→ **Exercise aim**: Copy out all lines bearing the word "interface" from the listing below.

→ **Records to process**:
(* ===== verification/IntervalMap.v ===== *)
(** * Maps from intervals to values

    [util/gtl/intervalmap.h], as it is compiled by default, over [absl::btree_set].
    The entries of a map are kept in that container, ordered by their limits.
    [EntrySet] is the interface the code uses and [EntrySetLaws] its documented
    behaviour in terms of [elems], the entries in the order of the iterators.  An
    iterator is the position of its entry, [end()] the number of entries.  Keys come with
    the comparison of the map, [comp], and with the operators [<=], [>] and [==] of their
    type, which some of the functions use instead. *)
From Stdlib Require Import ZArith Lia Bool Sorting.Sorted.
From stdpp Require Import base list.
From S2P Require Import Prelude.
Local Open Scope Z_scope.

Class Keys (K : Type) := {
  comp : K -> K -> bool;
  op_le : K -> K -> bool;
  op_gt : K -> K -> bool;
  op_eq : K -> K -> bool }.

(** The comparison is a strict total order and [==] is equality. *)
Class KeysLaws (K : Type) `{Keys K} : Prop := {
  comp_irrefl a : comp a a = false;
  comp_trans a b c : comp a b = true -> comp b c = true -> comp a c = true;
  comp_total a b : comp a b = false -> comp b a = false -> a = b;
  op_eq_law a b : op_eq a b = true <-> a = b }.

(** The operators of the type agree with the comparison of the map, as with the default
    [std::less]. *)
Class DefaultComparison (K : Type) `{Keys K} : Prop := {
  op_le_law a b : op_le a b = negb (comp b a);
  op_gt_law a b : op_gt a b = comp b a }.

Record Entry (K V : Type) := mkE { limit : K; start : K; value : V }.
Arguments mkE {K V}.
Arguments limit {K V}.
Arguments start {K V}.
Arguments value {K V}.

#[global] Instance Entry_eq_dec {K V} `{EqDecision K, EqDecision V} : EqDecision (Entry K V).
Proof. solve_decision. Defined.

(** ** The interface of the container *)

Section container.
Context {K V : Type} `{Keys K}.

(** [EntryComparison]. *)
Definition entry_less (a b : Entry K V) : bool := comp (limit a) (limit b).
* * *
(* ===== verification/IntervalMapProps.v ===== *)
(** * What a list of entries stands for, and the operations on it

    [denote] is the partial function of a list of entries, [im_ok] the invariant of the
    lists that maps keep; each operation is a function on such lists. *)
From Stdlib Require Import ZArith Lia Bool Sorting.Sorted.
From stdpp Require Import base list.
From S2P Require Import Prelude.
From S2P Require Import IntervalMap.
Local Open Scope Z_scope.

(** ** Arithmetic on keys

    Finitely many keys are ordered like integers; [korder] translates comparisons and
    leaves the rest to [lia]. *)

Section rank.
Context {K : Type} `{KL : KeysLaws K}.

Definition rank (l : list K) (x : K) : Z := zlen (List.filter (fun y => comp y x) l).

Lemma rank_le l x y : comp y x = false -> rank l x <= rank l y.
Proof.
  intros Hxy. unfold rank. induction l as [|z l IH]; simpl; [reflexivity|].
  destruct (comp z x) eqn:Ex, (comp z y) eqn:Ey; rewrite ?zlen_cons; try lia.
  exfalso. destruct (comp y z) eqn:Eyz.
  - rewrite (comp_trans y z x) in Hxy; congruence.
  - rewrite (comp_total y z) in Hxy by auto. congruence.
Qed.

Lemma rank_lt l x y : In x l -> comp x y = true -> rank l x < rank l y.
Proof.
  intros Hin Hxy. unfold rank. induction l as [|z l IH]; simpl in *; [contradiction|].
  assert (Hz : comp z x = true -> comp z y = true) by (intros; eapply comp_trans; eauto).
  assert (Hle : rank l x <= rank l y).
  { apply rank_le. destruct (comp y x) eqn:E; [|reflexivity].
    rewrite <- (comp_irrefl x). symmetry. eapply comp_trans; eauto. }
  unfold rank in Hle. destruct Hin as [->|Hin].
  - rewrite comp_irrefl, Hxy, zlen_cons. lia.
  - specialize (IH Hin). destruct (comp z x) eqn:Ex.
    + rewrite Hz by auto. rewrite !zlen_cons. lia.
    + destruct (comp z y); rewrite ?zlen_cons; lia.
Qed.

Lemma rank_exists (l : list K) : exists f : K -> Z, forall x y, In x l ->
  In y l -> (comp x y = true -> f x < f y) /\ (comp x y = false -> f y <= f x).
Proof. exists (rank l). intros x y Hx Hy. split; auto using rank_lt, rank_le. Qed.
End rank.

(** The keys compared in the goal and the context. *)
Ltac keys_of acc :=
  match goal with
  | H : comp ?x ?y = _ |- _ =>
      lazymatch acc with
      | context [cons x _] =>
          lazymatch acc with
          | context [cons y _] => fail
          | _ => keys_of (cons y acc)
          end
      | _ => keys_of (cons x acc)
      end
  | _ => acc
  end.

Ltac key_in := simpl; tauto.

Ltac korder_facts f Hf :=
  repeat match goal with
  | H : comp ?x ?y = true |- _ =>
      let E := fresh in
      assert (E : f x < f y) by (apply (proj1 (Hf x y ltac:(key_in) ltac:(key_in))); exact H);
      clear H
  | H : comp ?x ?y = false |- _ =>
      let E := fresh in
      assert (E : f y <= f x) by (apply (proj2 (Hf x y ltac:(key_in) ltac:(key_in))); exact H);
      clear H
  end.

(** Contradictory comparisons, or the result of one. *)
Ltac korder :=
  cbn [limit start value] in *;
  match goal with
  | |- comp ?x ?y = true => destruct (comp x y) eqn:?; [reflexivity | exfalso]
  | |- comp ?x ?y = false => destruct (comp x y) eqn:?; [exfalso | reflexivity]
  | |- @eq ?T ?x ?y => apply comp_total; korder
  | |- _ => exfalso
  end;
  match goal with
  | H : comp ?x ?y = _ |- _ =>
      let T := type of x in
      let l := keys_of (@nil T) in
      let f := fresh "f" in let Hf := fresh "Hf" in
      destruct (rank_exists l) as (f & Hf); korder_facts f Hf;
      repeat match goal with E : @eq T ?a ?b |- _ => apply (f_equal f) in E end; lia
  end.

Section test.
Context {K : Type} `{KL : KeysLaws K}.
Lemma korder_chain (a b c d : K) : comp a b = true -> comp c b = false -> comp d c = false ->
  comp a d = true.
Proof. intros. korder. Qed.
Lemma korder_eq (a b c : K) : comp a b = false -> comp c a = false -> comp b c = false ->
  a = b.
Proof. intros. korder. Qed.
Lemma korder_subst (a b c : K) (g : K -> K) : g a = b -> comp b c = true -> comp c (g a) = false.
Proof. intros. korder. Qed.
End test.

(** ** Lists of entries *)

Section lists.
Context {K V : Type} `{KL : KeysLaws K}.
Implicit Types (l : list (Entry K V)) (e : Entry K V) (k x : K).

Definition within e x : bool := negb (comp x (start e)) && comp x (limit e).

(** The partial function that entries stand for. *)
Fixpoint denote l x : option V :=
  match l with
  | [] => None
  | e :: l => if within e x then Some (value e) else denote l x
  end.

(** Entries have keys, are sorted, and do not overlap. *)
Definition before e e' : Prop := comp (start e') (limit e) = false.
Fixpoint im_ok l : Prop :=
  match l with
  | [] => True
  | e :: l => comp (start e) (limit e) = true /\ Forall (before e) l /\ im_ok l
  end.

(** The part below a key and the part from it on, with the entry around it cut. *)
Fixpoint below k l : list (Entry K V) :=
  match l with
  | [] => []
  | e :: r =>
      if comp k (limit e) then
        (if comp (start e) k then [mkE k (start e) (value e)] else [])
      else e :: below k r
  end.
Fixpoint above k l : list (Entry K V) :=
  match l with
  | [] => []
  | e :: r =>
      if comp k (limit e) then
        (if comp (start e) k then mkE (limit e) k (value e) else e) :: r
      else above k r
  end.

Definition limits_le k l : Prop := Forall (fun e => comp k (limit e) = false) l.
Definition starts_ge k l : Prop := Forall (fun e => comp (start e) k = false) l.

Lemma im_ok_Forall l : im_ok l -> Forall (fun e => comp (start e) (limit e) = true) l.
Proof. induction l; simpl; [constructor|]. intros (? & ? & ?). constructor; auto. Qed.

→ **Response for this exercise**:
    [EntrySet] is the interface the code uses and [EntrySetLaws] its documented
(** ** The interface of the container *)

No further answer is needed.